# Task requirements
The answer must be a single number: how many lines below contain "aold".

# Entries shown
- - - - - - -

(** Is [dep] a NEED of the runlevel with the variables [d]?  [n] bounds the
    rounds by the number of variables. *)
Fixpoint find_dep_loop (n : nat) (d : data_head) (dep : string) (itt : option addr) : option Z :=
  match n with
  | O => None
  | S n =>
    match initng_data_get_next_string_var NEED None d itt with
    | (Some dep_new, itt) => if String.eqb dep_new dep then Some TRUE else find_dep_loop n d dep itt
    | (None, _) => Some FALSE
    end
  end.

Definition runlevel_find_dep (rl : addr) (dep : string) : G Z :=
  let! a := get_service rl in
  match find_dep_loop (S (length (all_entries (a_data a)))) (a_data a) dep None with
  | Some r => mpure r
  | None => nofuel
  end.

Section runlevel.
Context `{!Callbacks} (fuel : nat).

(** The variables of the old runlevel are read again in every round. *)
Fixpoint stop_unneeded_loop (n : nat) (old_rl new_rl : addr) (itt_old : option addr) : G unit :=
  match n with
  | O => nofuel
  | S n =>
    let! a := get_service old_rl in
    match initng_data_get_next_string_var NEED None (a_data a) itt_old with
    | (None, _) => mpure tt
    | (Some dep_old, itt_old) =>
      let! found := runlevel_find_dep new_rl dep_old in
      (if negb (c_true found) then
         let! to_stop := asks (initng_active_db_find_by_name dep_old) in
         match to_stop with
         | Some to_stop => initng_handler_stop_service to_stop ;;; mpure tt
         | None => mpure tt
         end
       else mpure tt) ;;;
      stop_unneeded_loop n old_rl new_rl itt_old
    end
  end.

Definition runlevel_stop_unneeded (old_rl new_rl : addr) : G unit :=
  let! a := get_service old_rl in
  stop_unneeded_loop (S (length (all_entries (a_data a)))) old_rl new_rl None.

(** ** State functions *)

Definition init_RUNLEVEL_START_MARKED (new_runlevel : addr) : G unit :=
  initng_depend_start_deps fuel new_runlevel ;;;
  let! a := get_service new_runlevel in
  (if bool_decide (a_type a = Some TYPE_RUNLEVEL) then
     let! old_runlevel := asks (runlevel_find_old new_runlevel) in
     (match old_runlevel with
      | Some old_runlevel =>
        runlevel_stop_unneeded old_runlevel new_runlevel ;;;
        initng_handler_stop_service old_runlevel ;;; mpure tt
      | None => mpure tt
      end) ;;;
     let! a := get_service new_runlevel in
     modify (fun g => g <| g_runlevel := Some (a_name a) |>)
   else mpure tt) ;;;
  mark new_runlevel RUNLEVEL_WAITING_FOR_START_DEP.

Definition init_RUNLEVEL_STOP_MARKED (service : addr) : G unit :=
  initng_depend_stop_deps fuel service ;;;
  mark service RUNLEVEL_WAITING_FOR_STOP_DEP.

Definition handle_RUNLEVEL_WAITING_FOR_START_DEP (service : addr) : G unit :=
  let! r := initng_depend_start_dep_met fuel service in
  if r =? FALSE then mpure tt
  else if r =? FAIL then mark service RUNLEVEL_START_DEPS_FAILED
  else mark service RUNLEVEL_UP.

Definition handle_RUNLEVEL_WAITING_FOR_STOP_DEP (service : addr) : G unit :=
  let! r := initng_depend_stop_dep_met fuel service in
  if r =? FALSE then mpure tt
  else mark service RUNLEVEL_DOWN.

(** ** Dispatch of the code addresses *)

Definition runlevel_stype (f : fptr) (s : addr) : G Z :=
  if Pos.eqb f start_RUNLEVEL_ptr then start_RUNLEVEL s
  else if Pos.eqb f stop_RUNLEVEL_ptr then stop_RUNLEVEL s
  else fault.

Definition runlevel_state (f : fptr) (s : addr) : G unit :=
  if Pos.eqb f init_RUNLEVEL_START_MARKED_ptr then init_RUNLEVEL_START_MARKED s
  else if Pos.eqb f init_RUNLEVEL_STOP_MARKED_ptr then init_RUNLEVEL_STOP_MARKED s
  else if Pos.eqb f handle_RUNLEVEL_WAITING_FOR_START_DEP_ptr then handle_RUNLEVEL_WAITING_FOR_START_DEP s
  else if Pos.eqb f handle_RUNLEVEL_WAITING_FOR_STOP_DEP_ptr then handle_RUNLEVEL_WAITING_FOR_STOP_DEP s
  else fault.

End runlevel.

(** ** module_init and module_unload *)

Definition runlevel_states : list a_state_h :=
  [RUNLEVEL_START_MARKED; RUNLEVEL_STOP_MARKED; RUNLEVEL_UP; RUNLEVEL_WAITING_FOR_START_DEP;
   RUNLEVEL_WAITING_FOR_STOP_DEP; RUNLEVEL_DOWN; RUNLEVEL_START_DEPS_FAILED].

Definition runlevel_module_init : G Z :=
  service_type_register TYPE_RUNLEVEL ;;;
  service_type_register TYPE_VIRTUAL ;;;
  for_each (R := unit) runlevel_states (fun st => initng_active_state_register st ;;; mpure None) ;;;
  mpure TRUE.

Definition runlevel_module_unload : G unit :=
  service_type_unregister TYPE_RUNLEVEL ;;;
  service_type_unregister TYPE_VIRTUAL ;;;
  for_each (R := unit) runlevel_states (fun st => active_state_unregister st ;;; mpure None) ;;;
  mpure tt.

(** ** Switching runlevels *)

(** The names that entries list under NEED. *)
Definition is_need (c : s_data) : bool := entry_matches (Some NEED) None c.
Definition needs_of (l : list s_data) : list string := omap (fun c => t_s (d_t c)) (List.filter is_need l).

(** Every entry of type NEED holds a string. *)
Definition needs_are_strings (l : list s_data) : Prop :=
  Forall (fun c => is_need c = true -> is_Some (t_s (d_t c))) l.

Lemma needs_of_app l1 l2 : needs_of (l1 ++ l2) = needs_of l1 ++ needs_of l2.
Proof. unfold needs_of. by rewrite List.filter_app, omap_app. Qed.

(** The next round of a loop over get_next_string(&NEED, ...) that stands behind
    [l1]: it ends with nothing left, or the next name is found. *)
Lemma next_need d l1 l2 last :
  data_ok d -> all_entries d = l1 ++ l2 -> stands_behind l1 last -> needs_are_strings l2 ->
  (initng_data_get_next_string_var NEED None d last = (None, None) /\ needs_of l2 = []) \/
  exists m1 c m2 name, l2 = m1 ++ c :: m2 /\ needs_of (m1 ++ [c]) = [name] /\
    initng_data_get_next_string_var NEED None d last = (Some name, Some (d_addr c)) /\
    stands_behind (l1 ++ m1 ++ [c]) (Some (d_addr c)).
Proof.
  intros Hok E Hl Hs. unfold initng_data_get_next_string_var. rewrite (get_next_var_behind _ _ _ _ _ _ Hok E Hl).
  change (entry_matches (alias_walk <$> Some NEED) None) with is_need.
  destruct (List.find is_need l2) as [c|] eqn:Ef; [right|left].
  - destruct (find_split _ _ _ Ef) as (m1 & m2 & -> & Hm & Hc). unfold needs_are_strings in Hs.
    rewrite Forall_app, Forall_cons in Hs. destruct Hs as (_ & Hcs & _). destruct (Hcs Hc) as [name Hn].
    exists m1, c, m2, name. split; [done|]. split.
    + unfold needs_of. rewrite filter_app_nil by done. cbn. rewrite Hc. cbn. by rewrite Hn.
    + rewrite Hn. split; [done|]. exists (l1 ++ m1), c. by rewrite app_assoc.
  - split; [done|]. unfold needs_of. by rewrite (proj1 (find_filter_nil _ _) Ef).
Qed.

(** runlevel_find_dep searches the names. *)
Lemma find_dep_loop_run n d dep l1 l2 last :
  data_ok d -> all_entries d = l1 ++ l2 -> stands_behind l1 last -> needs_are_strings l2 -> (length l2 < n)%nat ->
  find_dep_loop n d dep last = Some (of_bool (bool_decide (dep ∈ needs_of l2))).
Proof.
  intros Hok. revert l1 l2 last. induction n as [|n IH]; intros l1 l2 last E Hl Hs Hn; [lia|]. cbn [find_dep_loop].
  destruct (next_need d l1 l2 last Hok E Hl Hs) as [[-> ->]|(m1 & c & m2 & name & -> & Hname & -> & Hl')].
  { by rewrite bool_decide_eq_false_2 by (by intros ?%elem_of_nil). }
  assert (Hin : dep ∈ needs_of (m1 ++ c :: m2) <-> dep = name \/ dep ∈ needs_of m2).
  { change (m1 ++ c :: m2) with (m1 ++ [c] ++ m2). rewrite app_assoc, needs_of_app, Hname. set_solver. }
  destruct (String.eqb_spec name dep) as [->|Hne].
  { by rewrite bool_decide_eq_true_2 by (apply Hin; by left). }
  rewrite (IH (l1 ++ m1 ++ [c]) m2 _).
  - do 2 f_equal. apply bool_decide_ext. rewrite Hin. naive_solver.
  - by rewrite E, <- !app_assoc.
  - done.
  - unfold needs_are_strings in Hs |- *. rewrite Forall_app, Forall_cons in Hs. apply Hs.
  - rewrite length_app in Hn. cbn in Hn. lia.
Qed.

Section switch.
Context `{CB : Callbacks} (T : stype_h -> Prop) `{SF : !StopFunctions T}.
Variables (g0 : s_global) (old_rl new_rl : addr) (aold anew : active_db_h).
Hypothesis Hwf : wf g0.
Hypothesis Hall : forall s a, g_heap g0 !! s = Some a -> a_state_lock a = 0 /\ forall ty, a_type a = Some ty -> T ty.
Hypothesis Hold : g_heap g0 !! old_rl = Some aold.
Hypothesis Hnew : g_heap g0 !! new_rl = Some anew.
Hypothesis Sold : needs_are_strings (all_entries (a_data aold)).
Hypothesis Snew : needs_are_strings (all_entries (a_data anew)).

(** Is the service at [s] to be stopped for one of [names]? *)
Definition unneeded (names : list string) (s : addr) (a : active_db_h) : bool :=
  bool_decide (s ∈ g_active_db g0) && bool_decide (a_name a ∈ names) &&
  negb (bool_decide (a_name a ∈ needs_of (all_entries (a_data anew)))).

Definition stopped_for (names : list string) (g : s_global) : Prop :=
  same_deps g0 g /\
  forall s a, g_heap g0 !! s = Some a ->
    exists b, g_heap g !! s = Some b /\ if unneeded names s a then stop_outcome a b else b = a.

Lemma stop_outcome_parts a b :
  stop_outcome a b -> a_state_lock a = 0 -> a_state_lock b = 0 /\ fixed_part b = fixed_part a.
Proof. unfold stop_outcome. destruct (will_stop a); [by intros (_ & ? & ?)|by intros ->]. Qed.

(** Stopping twice is stopping once. *)
Lemma stop_outcome_trans a b c : stop_outcome a b -> stop_outcome b c -> stop_outcome a c.
Proof.
  unfold stop_outcome. destruct (will_stop a) eqn:Ea; [|intros ->; by rewrite Ea]. intros (Hw & Hl & Hf).
  assert (will_stop b = false) as ->; [|by intros ->].
  unfold will_stop, stoppable, winding_down, is_state in *. by destruct (GET_STATE b).
Qed.

Lemma stopped_for_parts names g s a b :
  stopped_for names g -> g_heap g0 !! s = Some a -> g_heap g !! s = Some b ->
  a_state_lock b = 0 /\ fixed_part b = fixed_part a.
Proof.
  intros [_ H] Ha Hb. destruct (H s a Ha) as (b' & Hb' & Ho). simplify_eq. destruct (Hall s a Ha) as [Hl _].
  destruct (unneeded names s a); [by apply stop_outcome_parts|by subst].
Qed.

Lemma fixed_part_type a b : fixed_part b = fixed_part a -> a_type b = a_type a /\ a_data b = a_data a.
Proof. intros H. injection H as _ _ H1 H2. by split. Qed.

(** A name that the new runlevel needs, or that nobody has, changes nothing. *)
Lemma stopped_for_more names name g :
  stopped_for names g -> (forall s a, g_heap g0 !! s = Some a -> unneeded [name] s a = false) ->
  stopped_for (names ++ [name]) g.
Proof.
  intros [Hd H] Hn. split; [done|]. intros s a Ha. destruct (H s a Ha) as (b & Hb & Ho). exists b. split; [done|].
  assert (unneeded (names ++ [name]) s a = unneeded names s a) as ->; [|done].
  specialize (Hn s a Ha). unfold unneeded in *. rewrite (bool_decide_ext (a_name a ∈ names ++ [name]) (a_name a ∈ names \/ a_name a ∈ [name])) by set_solver.
  rewrite bool_decide_or. repeat case_bool_decide; done.
Qed.

(** Stopping the service of that name. *)
Lemma stopped_for_stop names name g t :
  stopped_for names g -> name ∉ needs_of (all_entries (a_data anew)) ->
  initng_active_db_find_by_name name g0 = Some t ->
  exists r g', initng_handler_stop_service t g = Done (r, g') /\ stopped_for (names ++ [name]) g'.
Proof.
  intros HI Hn Ht. apply (find_by_name_spec _ _ _ Hwf) in Ht as (Hin & at0 & Hat & Hname).
  pose proof HI as [(D1 & D2 & D3) H]. destruct (H t at0 Hat) as (b & Hb & Ho).
  destruct (stopped_for_parts names g t at0 b HI Hat Hb) as [Hlb Hfb].
  destruct (stop_service_run T g t b Hb Hlb) as (r & c & g' & E & E1 & E2 & Hc & Hoc & Hrest).
  { destruct (fixed_part_type _ _ Hfb) as [-> _]. intros ty Hty _. by apply (Hall t at0 Hat). }
  destruct (stop_outcome_parts _ _ Hoc Hlb) as [_ Hfc].
  assert (Hun : unneeded (names ++ [name]) t at0 = true).
  { unfold unneeded. rewrite Hname, (bool_decide_eq_true_2 _ Hin), (bool_decide_eq_false_2 _ Hn).
    rewrite bool_decide_eq_true_2; [done|]. apply elem_of_app. right. by apply list_elem_of_singleton. }
  exists r, g'. split; [done|]. split.
  - split; [congruence|]. split; [congruence|]. intros s. destruct (decide (s = t)) as [->|Hs].
    + rewrite Hc, Hat. cbn. by rewrite Hfc, Hfb.
    + by rewrite Hrest, D3 by done.
  - intros s a Ha. destruct (decide (s = t)) as [->|Hs].
    + simplify_eq. exists c. split; [done|]. rewrite Hun.
      destruct (unneeded names t at0); [by eapply stop_outcome_trans|by subst].
    + rewrite Hrest by done. destruct (H s a Ha) as (b' & Hb' & Ho'). exists b'. split; [done|].
      assert (unneeded (names ++ [name]) s a = unneeded names s a) as ->; [|done].
      unfold unneeded. destruct (decide (s ∈ g_active_db g0)) as [Hsin|]; [|by rewrite bool_decide_eq_false_2].
      assert (a_name a <> name) by (intros Ea; apply Hs; apply (wf_names g0 Hwf s t a at0); congruence).
      rewrite (bool_decide_ext (a_name a ∈ names ++ [name]) (a_name a ∈ names)) by set_solver. done.
Qed.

- - - - - - -

# Solution below
3